Wednesday, May 30, 2012

Family Time

Since Chris left a few weeks ago, I haven't been doing much on the TLG social scene.  Part of that has to do with the fact that occasionally my brain decides it's just time to demand more solitude, introversion and introspection.  Hence the solo journeys.  I've also actually made a couple Georgian friends, and have been spending some pretty fun evenings with them.  And then my Fridays at Betsy's have also introduced me to a whole bunch of very interesting non-TLG expats.  There's only so much of me to go around, folks.

During Chris's visit, between work and tutoring and sightseeing and nights out with friends, I was stupid busy and booked for pretty much the entire time, and I didn't get to see much of my host family.  I was also pretty convinced they weren't happy with me about that, as they had started to ignore me when I was in the house.  This made me sad, as I like my host family.  But one of the things that has been the hardest for me to get used to in Georgia is that no one ever confronts any problem directly.  Georgia is the most passive-aggressive culture I have ever come across, and I knew that if I tried to talk to them about this problem it would turn into one gigantic, awkward cultural misunderstanding and things would only get worse.  They knew I was busy, that my friend was visiting.  And the fact was, even though I wanted to, I simply couldn't clone myself.

But then Chris's time in Georgia was up, and serendipitously it was only a few days later that I turned in my classes' final grades at the Ministry of Justice.  (I will miss those people tremendously, especially my incredible and talented AP class.  Hope to see you guys again!)  Suddenly it felt like I had slid into a cool pool after mowing the lawn in August.  So.  Much.  Free.  Time! :)

In a way, it made me sad that it was so easy to mend fences with my host family.  I wish I knew exactly what the catalyst was that made them write me off so obviously for those awkward weeks, and what it was that made them turn around again.  But one thing is certain, and that is that I sure did something right on May 23, that being my host brother's birthday.  I'd gone to Prospero's and picked him up an English-language book on International Law (what he's currently studying at University).

Well.  With the presentation of that gift, it was like the last few weeks evaporated.  All was right again, and that evening we had an excellent family supra to celebrate Beka turning 21.
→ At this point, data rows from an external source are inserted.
(** The phases of one connection. *)
Lemma step_conn_ok acts i c s c' n st :
  registered acts (registry s) → conn_ok acts c → step_conn i c s = (c', n, st) →
  conn_ok acts c' ∧ remote_id c' = remote_id c ∧ transfer_number c' = transfer_number c.
Proof.
  intros Hg Hc Hs. assert (∀ e, written c = [] → conn_ok acts (reject i e c) ∧
    remote_id (reject i e c) = remote_id c ∧ transfer_number (reject i e c) = transfer_number c) as Hrej.
  { intros e Hw. split; [by apply reject_ok|]. by destruct (reject_same i e c) as (? & ? & _). }
  assert (written c = [] → conn_ok acts (set_phase Ended c)) as Hend by (intros Hw; by left).
  unfold step_conn in Hs. unfold conn_ok in Hc.
  destruct (phase c) as [| | |o|o|o|o|o sent|o sent|o sent err|o sent|o sent|] eqn:Hph.
  - destruct (transfers s); simplify_eq; auto.
  - destruct (read_frame (incoming i)) as [[r rest]|]; [case_decide|]; simplify_eq; auto.
  - destruct (authorize_registry _ _ _ _) as [o|e|] eqn:Ha; simplify_eq; auto.
    apply (lookup_granted acts _ _ _ _ _ Hg) in Ha as [Ha Hr]. done.
  - destruct Hc as [Hgr Hw]. destruct (authorize_source _ _); simplify_eq; auto. split; [by split|done].
  - destruct Hc as [Hgr Hw]. destruct (check_opened _ _) as [|[]|]; simplify_eq; auto. split; [by split|done].
  - destruct Hc as [Hgr Hw]. simplify_eq. unfold write_out. fold (greeting o).
    destruct (greeting o) as [hdr|] eqn:Hhdr; [|auto].
    destruct (wrote i) as [k|]; (split; [|done]); unfold conn_ok; simpl; rewrite Hw; simpl; [|done].
    right. right. left. exists o, hdr, []. rewrite app_nil_r. split_and!; [done|done|simpl; lia|].
    apply prefix_take.
  - destruct Hc as [Hgr Hw]. simplify_eq. split; [|done]. unfold conn_ok. simpl. case_decide as Hz; simpl.
    + split; [done|]. split; [done|]. exists (written c). by rewrite app_nil_r.
    + split; [done|]. split; [lia|]. exists (written c). by rewrite app_nil_r.
  - destruct Hc as (Hgr & Hlt & hdr & Hhdr & Hw). injection Hs as <- _ _. by apply (stream_read_ok acts i c o sent hdr).
  - destruct Hc as (Hgr & Hle & hdr & Hhdr & Hw). simplify_eq. split; [|done]. unfold conn_ok. simpl.
    case_decide; simpl; (split; [done|]); (split; [done || lia|]); by exists hdr.
  - destruct Hc as (Hgr & Hle & hdr & part & Hhdr & Hw & Hlen). simplify_eq. split; [|done].
    right. right. left. exists o, hdr, (sent ++ part). simpl. by rewrite Hw.
  - destruct Hc as (Hgr & Hle & hdr & Hhdr & Hw). simplify_eq. unfold write_out. fold (footer o sent).
    destruct (footer o sent) as [ftr|] eqn:Hftr; [destruct (wrote i) as [k|]|]; (split; [|done]); unfold conn_ok; simpl.
    + right. right. right. exists o, hdr, sent, ftr. simpl. rewrite Hw, <-app_assoc. split_and!; [done..|].
      apply prefix_app, prefix_app, prefix_take.
    + split; [done|]. split; [done|]. exists hdr, ftr. by rewrite Hw, <-app_assoc.
    + right. right. left. exists o, hdr, sent. simpl. rewrite Hw. split_and!; [done|done|lia|done].
  - destruct Hc as (Hgr & Hle & hdr & ftr & Hhdr & Hftr & Hw). simplify_eq. split; [|done].
    right. right. right. exists o, hdr, sent, ftr. simpl. by rewrite Hw.
  - simplify_eq. split; [|done]. unfold conn_ok. by rewrite Hph.
Qed.

(** *** Permits *)

Definition holding (ph : Phase) : bool := match ph with Opened | Ended => false | _ => true end.

Lemma step_permits i c s c' n st :
  step_conn i c s = (c', n, st) →
  n + one (holding (phase c')) = transfers s + one (holding (phase c)).
Proof.
  assert (∀ e, phase (reject i e c) = Ended) as Hrej by (intros e; by destruct (reject_same i e c) as (_ & _ & ?)).
  unfold step_conn. destruct (phase c) as [| | |o|o|o|o|o sent|o sent|o sent err|o sent|o sent|] eqn:Hph.
  - destruct (transfers s); intros [= <- <- <-]; [by rewrite Hrej|simpl; lia].
  - destruct (read_frame (incoming i)) as [[r rest]|]; [case_decide|]; intros [= <- <- <-]; rewrite ?Hrej; simpl; lia.
  - destruct (authorize_registry _ _ _ _); intros [= <- <- <-]; rewrite ?Hrej; simpl; lia.
  - destruct (authorize_source _ _); intros [= <- <- <-]; rewrite ?Hrej; simpl; lia.
  - destruct (check_opened _ _) as [|[]|]; intros [= <- <- <-]; rewrite ?Hrej; simpl; lia.
  - intros [= <- <- <-]. unfold write_out. repeat case_match; simplify_eq/=; lia.
  - intros [= <- <- <-]. simpl. case_decide; simpl; lia.
  - intros [= <- <- <-]. unfold stream_read. set (want := Nat.min _ _).
    destruct (take want <$> chunk i) as [[|b bs]|]; simpl; [lia| |lia].
    unfold write_out. destruct (wrote i); simpl; lia.
  - intros [= <- <- <-]. simpl. case_decide; simpl; lia.
  - intros [= <- <- <-]. simpl. lia.
  - intros [= <- <- <-]. unfold write_out. repeat case_match; simplify_eq/=; lia.
  - intros [= <- <- <-]. simpl. lia.
  - intros [= <- <- <-]. by rewrite Hph.
Qed.

(** *** What is published *)

Definition tid c : Text := direct_id (transfer_number c).

(** The event of a step. *)
Definition event_of i c : option TransferEvent :=
  let ev o seq k b err :=
    Some (outbound_event (tid c) (txt "direct-offer:" ++ debug_id (id o)) (key_text (remote_id c)) seq k b
            (Some (size o)) err (wall_ms i)) in
  match phase c with
  | Starting o => ev o 0%N Started 0%N None
  | Reporting o sent => ev o (N.of_nat (length sent)) Progress (N.of_nat (length sent)) None
  | Failing o sent err => ev o u64_max Failed 0%N (Some err)
  | Completing o sent =>
      ev o (saturating_incr (N.of_nat (length sent))) Completed (N.of_nat (length sent)) None
  | _ => None
  end.

Lemma step_publishes i c s c' n st :
  step_conn i c s = (c', n, st) →
  projection st = match event_of i c with
                  | Some e => (apply e (projection (transfer_store s))).2
                  | None => projection (transfer_store s)
                  end.
Proof.
  assert (∀ e, projection (publish e (transfer_store s)) = (apply e (projection (transfer_store s))).2) as Hp.
  { intros e. unfold publish. by destruct (apply e _). }
  unfold step_conn, event_of. destruct (phase c) as [| | |o|o|o|o|o sent|o sent|o sent err|o sent|o sent|].
  - by destruct (transfers s); intros [= <- <- <-].
  - by destruct (read_frame (incoming i)) as [[r rest]|]; [case_decide|]; intros [= <- <- <-].
  - by destruct (authorize_registry _ _ _ _); intros [= <- <- <-].
  - by destruct (authorize_source _ _); intros [= <- <- <-].
  - by destruct (check_opened _ _) as [|[]|]; intros [= <- <- <-].
  - by intros [= <- <- <-].
  - intros [= <- <- <-]. apply Hp.
  - by intros [= <- <- <-].
  - intros [= <- <- <-]. apply Hp.
  - intros [= <- <- <-]. apply Hp.
  - by intros [= <- <- <-].
  - intros [= <- <- <-]. apply Hp.
  - by intros [= <- <- <-].
Qed.

(** *** The dashboard *)

Definition quiet p (t : Text) : Prop := records p !! t = None ∧ last_sequence p !! t = None.

(** The transfer runs, and [n] bytes were reported. *)
Definition live p c o (n : N) : Prop :=
  last_sequence p !! tid c = Some n ∧
  ∃ r, records p !! tid c = Some r ∧ r_bytes r = n ∧ terminal (r_state r) = false ∧
    r_total_bytes r = Some (size o) ∧ r_peer_id r = Some (key_text (remote_id c)).

(** A transfer that ended: its record tells what was written. *)
Definition shows acts p c : Prop :=
  ∃ o hdr content rest r,
    granted acts c o ∧ greeting o = Some hdr ∧ written c = hdr ++ content ++ rest ∧
    records p !! tid c = Some r ∧ r_bytes r = N.of_nat (length content) ∧
    r_total_bytes r = Some (size o) ∧ r_peer_id r = Some (key_text (remote_id c)) ∧
    (r_state r = CompletedState → N.of_nat (length content) = size o ∧ footer o content = Some rest).

Definition dash acts p c : Prop :=
  match phase c with
  | Streaming o sent | Failing o sent _ | Closing o sent | Completing o sent =>
      live p c o (N.of_nat (length sent))
  | Reporting o sent => ∃ n, (n < N.of_nat (length sent))%N ∧ live p c o n
  | Ended => quiet p (tid c) ∨ shows acts p c
  | _ => quiet p (tid c)
  end.

(** Only the own record and sequence number matter. *)
Lemma dash_ext acts p p' c :
  records p' !! tid c = records p !! tid c → last_sequence p' !! tid c = last_sequence p !! tid c →
  dash acts p c → dash acts p' c.
Proof. unfold dash, quiet, live, shows. intros -> ->. done. Qed.

Lemma dash_disconnect acts p peer now c :
  dash acts p c → dash acts (disconnect_peer peer now p).2 c.
Proof.
  assert (quiet p (tid c) → quiet (disconnect_peer peer now p).2 (tid c)) as Hq.
  { intros [Hr Hl]. split; [|done]. simpl. by rewrite lookup_fmap, Hr. }
  assert (∀ o n, live p c o n → live (disconnect_peer peer now p).2 c o n) as Hlive.
  { intros o n (Hl & r & Hr & Hb & Ht & Htot & Hpe). split; [done|]. simpl. rewrite lookup_fmap, Hr. simpl.
    eexists. split; [done|]. by destruct (affected peer r). }
  unfold dash. destruct (phase c); auto.
  - intros (n & Hn & Hl). eauto.
  - intros [?|(o & hdr & content & rest & r & Hg & Hh & Hw & Hr & Hb & Htot & Hpe & Hc)]; [by left; auto|].
    right. exists o, hdr, content, rest, (if affected peer r then disconnected now r else r).
    simpl. rewrite lookup_fmap, Hr. simpl. split_and!; try done; by destruct (affected peer r).
Qed.

(** *** Event ids *)

Lemma sep_inj (x : Char) (a a' b b' : Text) :
  x ∉ a → x ∉ a' → a ++ x :: b = a' ++ x :: b' → a = a' ∧ b = b'.
Proof.
  revert a'. induction a as [|y a IH]; intros [|y' a'] Ha Ha' Heq; simpl in *; simplify_eq; [done|set_solver..|].
  destruct (IH a') as [-> ->]; [set_solver|set_solver|done|done].
Qed.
Host Mom Marina with her two kids -- Beka and Keti

Beka's face here is awesome.

Badri and I in a triumphant vakhtanguri
During the supra, Badri got up and pointed on the wall calendar to May 26, Saturday.  On this day, Beka translates, there will be a neighborhood party down in the courtyard.  Terrific, I say.  I'm free, I'll be sure to be there.  I seriously love our neighborhood supras.

Well, Friday morning rolls around and Beka says to me with a grin: "Mary, are you ready for tonight?"

Crap.

Either they changed the date and didn't remember to tell me, or Badri pointed to the wrong day and Beka didn't notice, or all or none of the above.  It's Georgia.  After only so recently getting back into my family's good graces, I really, really wanted to show up at this party.  But I had made plans with friends at Betsy's, it being Friday night.  One of those plans even had a semi-business purpose to it, and I needed to be there.  Again with the cloning wishes.

Well, it worked out, because our neighborhood parties always start late.  I managed to get what I needed done at Betsy's, see friends, and taxi home by about 9:45, when things were just getting started!

Supra Yurt
I really do love these mtsvadi and wine nights with my family and neighbors.  The men all luuurve me because I can down a qanci like a pro, and I amuse everyone with my horrible pidgin-caveman Georgian when it's my turn to do toasts.  The mtsvadi is always so delish -- I think it's the wood they use to cook it.  Hmm... maybe attempt to do mtsvadi in the chiminea when I return home? :)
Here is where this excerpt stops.